Here is what I am appreciating about nostalgia: if we are in control of it--though that is rarely the case--it can serve to give us a sense of perspective. Nostalgia gilds moments from the past with a patina that was never there at the outset. If we acknowledge this, we can understand that each moment we are living now has the potential to be one of those golden memories we polish long into the future. It gives the present more power. It provides a lifeline out of even those most dark and hopeless days, the idea that with the passage of time, even this will be fondly looked back upon (remember when the boys were so little and cute and I used to get so depressed about my difficult life? back when I lived in Los Angeles and never had to deal with snow or seasons or the DMV? Oh, i was sooo young...)
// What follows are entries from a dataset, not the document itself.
Lemma trans_loop_done now t i m ids s :
  is_Some (cl_trans s !! t) ->
  (if Nat.eqb i 0 then head ids = Some m \/ ids = []
   else tr_master <$> cl_trans s !! t = Some (Some m)) ->
  i + length ids <= length (cl_wsc s) ->
  loop_done now t i m ids s (fst (trans_loop now t i ids s)) /\
  snd (trans_loop now t i ids s) = hello_messages i m ids.
Proof.
  revert i s. induction ids as [|id ids IH]; intros i s [tr Htr] Hm Hlen.
  { simpl. split; [|done]. split; simpl; rewrite ?app_nil_r; try done. by intros k id ?%not_elem_of_nil. }
  assert ((if Nat.eqb i 0 then id else default ksuid_Nil (tr_master tr)) = m) as Em.
  { destruct (Nat.eqb i 0); [by destruct Hm as [[= ->]|]|]. rewrite Htr in Hm. by injection Hm as ->. }
  assert (i < length (cl_wsc s)) as Hi by (simpl in Hlen; lia).
  cbn [trans_loop]. cbn [cl_trans NewProxy set_wsc]. rewrite Htr. cbn [default]. simpl default. rewrite Em.
  match goal with |- context [trans_loop now t (S i) ids ?x] => set (s5 := x) end.
  assert (loop_done now t i m [id] s s5) as H1.
  { split; simpl; try done.
    - intros tr' Htr'. rewrite Htr in Htr'. simplify_eq. rewrite list_lookup_insert_eq; [done|].
      by eapply lookup_lt_Some.
    - intros k id' Hk%list_elem_of_singleton _. simplify_eq. unfold wsc_GetProxyById at 1. simpl.
      pose proof (NewProxy_get i t id s i id Hi) as Hg. rewrite decide_True in Hg by done. exact Hg.
    - intros k id' proxy Hk Hp. pose proof (NewProxy_get i t id s k id' Hi) as Hg.
      rewrite decide_False in Hg by lia. rewrite Hp in Hg. exact Hg.
    - by rewrite length_alter. }
  assert (cl_trans s5 !! t = Some (mkTrans (tr_status tr) (Some m) (tr_sorted tr ++ [id]))) as T5
    by exact (ld_trans _ _ _ _ _ _ _ H1 tr Htr).
  destruct (IH (S i) s5) as [H2 Hout].
  - by eexists.
  - cbn [Nat.eqb]. by rewrite T5.
  - rewrite (ld_wsc _ _ _ _ _ _ _ H1). simpl in Hlen. lia.
  - destruct (trans_loop now t (S i) ids s5) as [s6 out]. simpl in *. subst out. split; [|done].
    clear IH Em T5.
    destruct H1 as [Q1 L1 W1 T1 P1 K1 N1], H2 as [Q2 L2 W2 T2 P2 K2 N2].
    split.
    + rewrite Q2, Q1, W1, length_app. simpl. by rewrite Nat.add_1_r.
    + by rewrite L2, L1.
    + rewrite W2, W1, <- app_assoc. done.
    + intros tr' Htr'. rewrite Htr in Htr'. injection Htr' as <-. rewrite (T2 _ (T1 tr Htr)).
      destruct ids; [done|]. simpl. by rewrite <- app_assoc.
    + intros k id' [Hk|Hk]%elem_of_cons Hlt.
      * simplify_eq. apply K2; [lia|]. apply P1; [simpl; set_solver|done].
      * apply P2; [done|]. by rewrite N1.
    + intros k id' proxy Hk Hp. apply K2; [lia|]. by apply K1.
    + congruence.
Qed.
Lemma numbered_lookup i ids k id :
  ids !! k = Some id -> numbered i ids !! k = Some (i + k, id).
Proof.
  intros Hk. unfold numbered. apply lookup_zip_Some. split; [|done].
  apply lookup_seq. split; [done|]. by eapply lookup_lt_Some.
Qed.

Lemma elem_of_numbered k id ids : (k, id) ∈ numbered 0 ids -> ids !! k = Some id.
Proof.
  intros [j Hj]%list_elem_of_lookup. apply lookup_zip_Some in Hj as [Hs Hid].
  apply lookup_seq in Hs as [-> _]. done.
Qed.

Lemma queue_adds_added w ids : hs_added (queue_adds w ids) = ids.
Proof.
  unfold queue_adds, numbered. revert w. induction ids as [|id ids IH]; intros w; [done|].
  simpl. f_equal. apply IH.
Qed.
(* ===== verification/DirectionRun.v ===== *)
(** Running a direction between two processes.

    [dir_exec] executes the steps of Direction.v, action by action, with
    websockets that do not fail; [dir_skip] is the dispatcher that handles a
    message of another connection. *)
From S2P Require Import Prelude GoChan Pipe RoundRobin PtrMap Queue QueueHub Link Striping StripingRun Base64 Json.
From S2P Require Import Messages Client Wire Direction.

Section exec.
Context {K : Ksuid} `{!KsuidText K} {W : Type}.
Context (ws_of : KSUID -> nat) (order : list KSUID) (master : KSUID) (qq me : nat).

(** Actions of the two sides; [AHand] is a write of [Send] to a websocket. *)
Inductive act :=
  | AWrite (b : buffer)
  | ASend (ev : Queue.send_ev)
  | AHand
  | AChunk (id : KSUID)
  | ALink (ev : Link.send_ev).

#[export] Instance no_eof_dec l : Decision (no_eof l).
Proof. unfold no_eof. apply _. Defined.

Definition written_b (b : buffer) : bool := negb (b_eof b) || Nat.eqb (length (b_data b)) 0.

Lemma written_b_ok b : written_b b = true -> written b.
Proof.
  unfold written_b, written. destruct b as [[] data]; simpl; [|done].
  intros Hl _. destruct data; [done|discriminate].
Qed.

Definition send_exec (a : act) (d : dir (W := W)) : option (dir (W := W)) :=
  let '(mkDir hq ws qpc t hl lpc inp) := d in
  q ← pm_heap hq !! qq;
  match a with
  | AWrite b =>
      if bool_decide (no_eof inp) && written_b b then
        match chan_send (q_buffer q) b with
        | SendOk c => Some (mkDir (pm_update qq (fun _ => set_q_buffer c q) hq) ws qpc t hl lpc (inp ++ [b]))
        | _ => None
        end
      else None
  | ASend ev =>
      match Queue.Send_step q qpc ev with
      | Some (q', qpc', None) => Some (mkDir (pm_update qq (fun _ => q') hq) ws qpc' t hl lpc inp)
      | _ => None
      end
  | AHand =>
      match Queue.Send_step q qpc (Queue.EvWrote None) with
      | Some (q', qpc', Some (w, b)) =>
          x ← ws w;
          match hand x None b with
          | (out, None) => Some (mkDir (pm_update qq (fun _ => q') hq) ws qpc' (put (w_WSC x) out t) hl lpc inp)
          | _ => None
          end
      | _ => None
      end
  | _ => None
  end.

Lemma send_exec_ok a d d' : send_exec a d = Some d' -> dir_send master qq d d'.
Proof.
  destruct d as [hq ws qpc t hl lpc inp]. simpl. destruct (pm_heap hq !! qq) as [q|] eqn:Hq; [|done]. simpl.
  destruct a as [b|ev| |id|ev]; try done.
  - destruct (bool_decide_reflect (no_eof inp)) as [Hno|]; [|done]. simpl.
    destruct (written_b b) eqn:Hb; [|done]. destruct (chan_send (q_buffer q) b) as [c| |] eqn:Hc; try done.
    intros [= <-]. apply ds_write; auto using written_b_ok.
  - destruct (Queue.Send_step q qpc ev) as [[[q' qpc'] [|]]|] eqn:Hs; try done. intros [= <-]. by eapply ds_send.
  - destruct (Queue.Send_step q qpc (Queue.EvWrote None)) as [[[q' qpc'] [[w b]|]]|] eqn:Hs; try done.
    destruct (ws w) as [x|] eqn:Hx; [|done]. simpl. destruct (hand x None b) as [out [|]] eqn:Hh; [done|].
    intros [= <-]. by apply (ds_sent master qq hq ws qpc t hl lpc inp q None q' qpc' w b x None out false).
Qed.

(** A dispatcher that need not wait. *)
Definition chunk_exec (id : KSUID) (t : wires) (hl : LinkHub) : option (wires * LinkHub) :=
  if bool_decide (id ∈ order) then
    match wire t (ws_of id) with
    | v :: rest =>
        b ← chunk_of id v;
        match Link.Get id hl with
        | Some p =>
            l ← pm_heap hl !! p;
            if decide (l_status l = StaDone) then Some (<[ws_of id := rest]> t, hl)
            else match chan_send (l_buffer l) b with
                 | SendOk c => Some (<[ws_of id := rest]> t, pm_update p (set_l_buffer c) hl)
                 | _ => None
                 end
        | None => Some (<[ws_of id := rest]> t, hl)
        end
    | [] => None
    end
  else None.

Lemma chunk_exec_ok id t hl t' hl' :
  chunk_exec id t hl = Some (t', hl') ->
  exists v rest b, id ∈ order /\ wire t (ws_of id) = v :: rest /\ chunk_of id v = Some b /\
    delivers hl id b hl' /\ t' = <[ws_of id := rest]> t.
Proof.
  unfold chunk_exec. destruct (bool_decide_reflect (id ∈ order)) as [Hid|]; [|done].
  destruct (wire t (ws_of id)) as [|v rest] eqn:Hw; [done|].
  destruct (chunk_of id v) as [b|] eqn:Hb; [|done]. simpl. intros H. exists v, rest, b.
  destruct (Link.Get id hl) as [p|] eqn:Hp; [|simplify_eq; split_and!; try done; by apply dl_no_link].
  destruct (pm_heap hl !! p) as [l|] eqn:Hl; [|done]. simpl in H. case_decide as Hst.
  { simplify_eq. split_and!; try done. by eapply dl_refused. }
  destruct (chan_send (l_buffer l) b) as [c| |] eqn:Hc; simplify_eq.
  split_and!; try done. by eapply dl_written.
Qed.

Definition recv_exec (a : act) (d : dir (W := W)) : option (dir (W := W)) :=
  let '(mkDir hq ws qpc t hl lpc inp) := d in
  match a with
  | AChunk id => '(t', hl') ← chunk_exec id t hl; Some (mkDir hq ws qpc t' hl' lpc inp)
  | ALink (Link.EvConn ConnPanic) => None
  | ALink ev => '(hl', lpc') ← Link.Send_step me hl lpc ev; Some (mkDir hq ws qpc t hl' lpc' inp)
  | _ => None
  end.

Lemma recv_exec_ok a d d' : recv_exec a d = Some d' -> dir_recv ws_of order master me d d'.
Proof.
  destruct d as [hq ws qpc t hl lpc inp]. destruct a as [b|ev| |id|ev]; simpl; try done.
  - destruct (chunk_exec id t hl) as [[t' hl']|] eqn:E; [|done]. intros [= <-].
    apply chunk_exec_ok in E as (v & rest & b & ? & ? & ? & ? & ->). by eapply ds_dispatch.
  - intros H. assert (ev <> Link.EvConn ConnPanic) as Hev by (by intros ->).
    assert (('(hl', lpc') ← Link.Send_step me hl lpc ev; Some (mkDir hq ws qpc t hl' lpc' inp)) = Some d') as H'.
    { by destruct ev as [| | |[]|]. }
    destruct (Link.Send_step me hl lpc ev) as [[hl' lpc']|] eqn:E; simpl in H'; simplify_eq. by eapply ds_link.
Qed.

Definition dir_exec (a : act) (d : dir (W := W)) : option (dir (W := W)) :=
  match send_exec a d with Some d' => Some d' | None => recv_exec a d end.

Fixpoint dir_run (l : list act) (d : dir (W := W)) : option (dir (W := W)) :=
  match l with
  | [] => Some d
  | a :: l' => d' ← dir_exec a d; dir_run l' d'
  end.
End exec.
Arguments act {K}.
Lemma call_loop now t ids i s conn addr ws cp :
  i + length ids <= length (cl_wsc s) -> t < length (cl_trans s) ->
  call_run t (concat (map (turn_events now) ids)) s (mkCall conn addr (TLoop i) ws cp) =
    Finished (fst (trans_loop now t i ids s),
              mkCall conn addr (TLoop (i + length ids)) (ws ++ seq (length (cl_writers s)) (length ids)) cp,
              snd (trans_loop now t i ids s)).
Proof.
  revert i s ws. induction ids as [|id ids IH]; intros i s ws Hlen Ht; simpl in Hlen.
  { simpl. by rewrite Nat.add_0_r, app_nil_r. }
  rewrite trans_loop_cons. cbn [map concat length fst snd].
  erewrite call_run_app; [|apply turn_run; [lia|done]|apply IH].
  - replace (length (cl_writers (turn now t i id s))) with (S (length (cl_writers s)))
      by (cbn; rewrite length_app; cbn; lia).
    rewrite <- app_assoc, Nat.add_succ_r. done.
  - cbn. rewrite length_alter. lia.
  - cbn. by rewrite length_insert.
Qed.

Lemma trans_undo_app (l1 l2 : list (nat * KSUID * nat)) s :
  trans_undo (l1 ++ l2) s = trans_undo l1 (trans_undo l2 s).
Proof. induction l1 as [|[[i id] w] l1 IH]; [done|]. cbn [app trans_undo]. by rewrite IH. Qed.

Lemma undo_run t (l : list (nat * KSUID * nat)) err s c :
  ca_pc c = TUndo (rev l) err ->
  exists evs c', call_run t evs s c = Finished (trans_undo l s, c', []) /\ ca_pc c' = TEnd err.
Proof.
  revert s c. induction l as [|[[i id] w] l IH] using rev_ind; intros s c Hpc.
  { exists [CeStep], (set_ca_pc (TEnd err) c). simpl in *. unfold call_step. by rewrite Hpc. }
  rewrite rev_unit in Hpc.
  destruct (IH (trans_undo [(i, id, w)] s) (set_ca_pc (TUndo (rev l) err) c) eq_refl) as (evs & c' & Hr & Hpc').
  exists ([CeStep; CeStep] ++ evs), c'. split; [|done].
  rewrite trans_undo_app. eapply (call_run_app t _ evs _ _ _ _ []); [|exact Hr].
  cbn [call_run]. unfold call_step at 1. rewrite Hpc. done.
Qed.

Lemma trans_loop_wsc now t i ids s : length (cl_wsc (fst (trans_loop now t i ids s))) = length (cl_wsc s).
Proof.
  revert i s. induction ids as [|id ids IH]; intros i s; [done|]. rewrite trans_loop_cons. cbn [fst].
  rewrite IH. cbn. apply length_alter.
Qed.

(** The steps after the loop. *)
Lemma call_opened t s i conn addr ws cp m est_err out err :
  length (cl_wsc s) <= i -> tr_master (trans_at t s) = Some m ->
  Establish est_err m None addr (Some (tr_sorted (trans_at t s))) = (out, err) ->
  call_run t [CeStep; CeEst est_err false] s (mkCall conn addr (TLoop i) ws cp) =
    Finished (s, mkCall conn addr (match err with Some e => TRemove (Some e) | None => TGetQueue end) ws cp,
              map (pair 0) out).
Proof.
  intros Hi Hm He. assert (err = est_err) as -> by (by injection He).
  cbn [call_run]. unfold call_step at 1. cbn [ca_pc].
  destruct (Nat.ltb_spec i (length (cl_wsc s))) as [|_]; [lia|]. unfold call_step. cbn -[Establish].
  rewrite Hm. cbn [ca_addr]. rewrite He. cbn. by rewrite app_nil_r.
Qed.

(** A call of [transData] that no other goroutine interferes with is the
    function [transData] of Client.v: its steps up to its wait (or to its early
    return, or its panic when there is no websocket) have the same effect and
    send the same messages, and its steps from then on are [trans_return]. *)
Theorem call_alone now ids conn addr est_err s :
  length ids = length (cl_wsc s) ->
  let t := length (cl_trans s) in
  (let s0 := set_ctrans (cl_trans s ++ [new_trans]) s in
   let c0 := mkCall conn addr (TLoop 0) [] CNone in
   match transData now ids conn None addr est_err s with
   | (s1, out, TPanic) => exists evs, call_run t evs s0 c0 = Panicked
   | (s1, out, r) => exists evs c1, call_run t evs s0 c0 = Finished (s1, c1, out) /\
       ca_pc c1 = match r with TReturn e => TRemove (Some e) | TPanic => TEst | TWait qq oo => TWaiting oo end
   end) /\
  (forall s1 s2 c1 err, ca_pc c1 = TRemove err ->
     let tr := trans_at t s1 in
     trans_return t (default ksuid_Nil (tr_master tr))
       (zip (zip (seq 0 (length (tr_sorted tr))) (tr_sorted tr)) (ca_writers c1)) s1 = Some s2 ->
     exists evs c2, call_run t evs s1 c1 = Finished (s2, c2, []) /\ ca_pc c2 = TEnd err).
Proof.
  intros Hlen t. split.
  2: { intros s1 s2 c1 err Hpc tr H. unfold trans_return in H.
       destruct (remove t _ s1) as [sr|] eqn:Hr; [|done]. simpl in H. injection H as <-.
       edestruct (undo_run t (zip (zip (seq 0 (length (tr_sorted tr))) (tr_sorted tr)) (ca_writers c1)) err sr
                   (set_ca_pc (TUndo (deferred (tr_sorted tr) (ca_writers c1)) err) c1) eq_refl)
         as (evs & c2 & Hrun & Hpc2).
       exists (CeStep :: evs), c2. split; [|done]. cbn [call_run]. unfold call_step at 1. rewrite Hpc.
       fold tr. rewrite Hr. fold tr. by rewrite Hrun. }
  intros s0 c0. assert (t < length (cl_trans s0)) as Ht by (cbn; rewrite length_app; cbn; lia).
  assert (length (cl_wsc s0) = length ids) as Hl by done.
  pose proof (call_loop now t ids 0 s0 conn addr [] CNone ltac:(rewrite Hl; lia) Ht) as Hloop.
  rewrite Nat.add_0_l, app_nil_l in Hloop.
  unfold transData. cbn [default bool_decide]. fold t. fold new_trans. fold s0.
  pose proof (trans_loop_wsc now t 0 ids s0) as Hwsc.
  destruct (trans_loop now t 0 ids s0) as [s1 out] eqn:Etl. cbn [fst snd] in *.
  rewrite bool_decide_eq_false_2 by (by intros H). fold (trans_at t s1).
  destruct (tr_master (trans_at t s1)) as [m|] eqn:Hm.
  2: { eexists. eapply (call_run_panics _ _ [CeStep; CeEst None false] _ _ _ _ _ Hloop).
       cbn [call_run]. unfold call_step at 1. cbn [ca_pc].
       destruct (Nat.ltb_spec (length ids) (length (cl_wsc s1))) as [|_]; [lia|].
       unfold call_step. cbn -[Establish]. by rewrite Hm. }
  destruct (Establish est_err m None addr _) as [est err] eqn:He.
  pose proof (call_opened t s1 (length ids) conn addr (seq (length (cl_writers s0)) (length ids)) CNone m est_err
                est err ltac:(lia) Hm He) as Hopen.
  pose proof (call_run_app _ _ _ _ _ _ _ _ _ _ _ Hloop Hopen) as Hrun.
  destruct err as [e|]; [eexists _, _; split; [exact Hrun|done]|].
  assert (forall n r s2, (exists c1, call_run t (replicate n CeStep) s1 (mkCall conn addr TGetQueue
            (seq (length (cl_writers s0)) (length ids)) CNone) = Finished (s2, c1, []) /\ ca_pc c1 = r) ->
            exists evs c1, call_run t evs s0 c0 = Finished (s2, c1, out ++ map (pair 0) est) /\ ca_pc c1 = r) as Hend.
  { intros n r s2 (c1 & Hn & Hr). eexists _, c1. split; [|done]. by eapply (call_run_then _ _ _ _ _ _ _ _ _ _ Hrun). }
  unfold Link.Get, QueueHub.Get. cbn [clientLinkHub set_cqueues].
  destruct (pm_map (clientQueueHub s1) !! m) as [qq|] eqn:Hqq;
    [destruct (pm_map (clientLinkHub s1) !! m) as [oo|] eqn:Hoo|];
    [apply (Hend 4)|apply (Hend 3)|apply (Hend 1)]; eexists; split.
  1,3,5: cbn -[pm_start pm_update]; unfold call_step, QueueHub.Get, Link.Get; cbn -[pm_start pm_update];
    unfold trans_at in *; rewrite Hm; cbn -[pm_start pm_update]; rewrite Hqq; cbn -[pm_start pm_update];
    rewrite ?Hm; cbn -[pm_start pm_update]; rewrite ?Hoo; reflexivity.
  all: reflexivity.
Qed.
End alone.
I am already fondly looking back at my summer of love with the rocket scientist; I know that in time even this tiny 12 x 12 house will become a cherished anecdote. I am amazed to realize that someday my boys will be nostalgic for their childhoods here in Los Angeles. I am already a character in their memories. Life just keeps going on. As Jonathan Kabat-Zinn said on a Speaking of Faith program that Zoe recorded for me:

"We have a choice: to race toward our death or open to our life. It's a choice we make moment to moment, by how fully awake we are. Or as Thoreau put it: Only that day dawns of which we are fully aware."

I so appreciate your comments. We are never fully alone, are we? Thanks for reminding me of that, and sharing your stories.

1 comment:

  1. Even though I work on SOF and have heard our shows many times, it takes the eyes of another to let me hear the words of our guests with fresh ears. Thank you for this.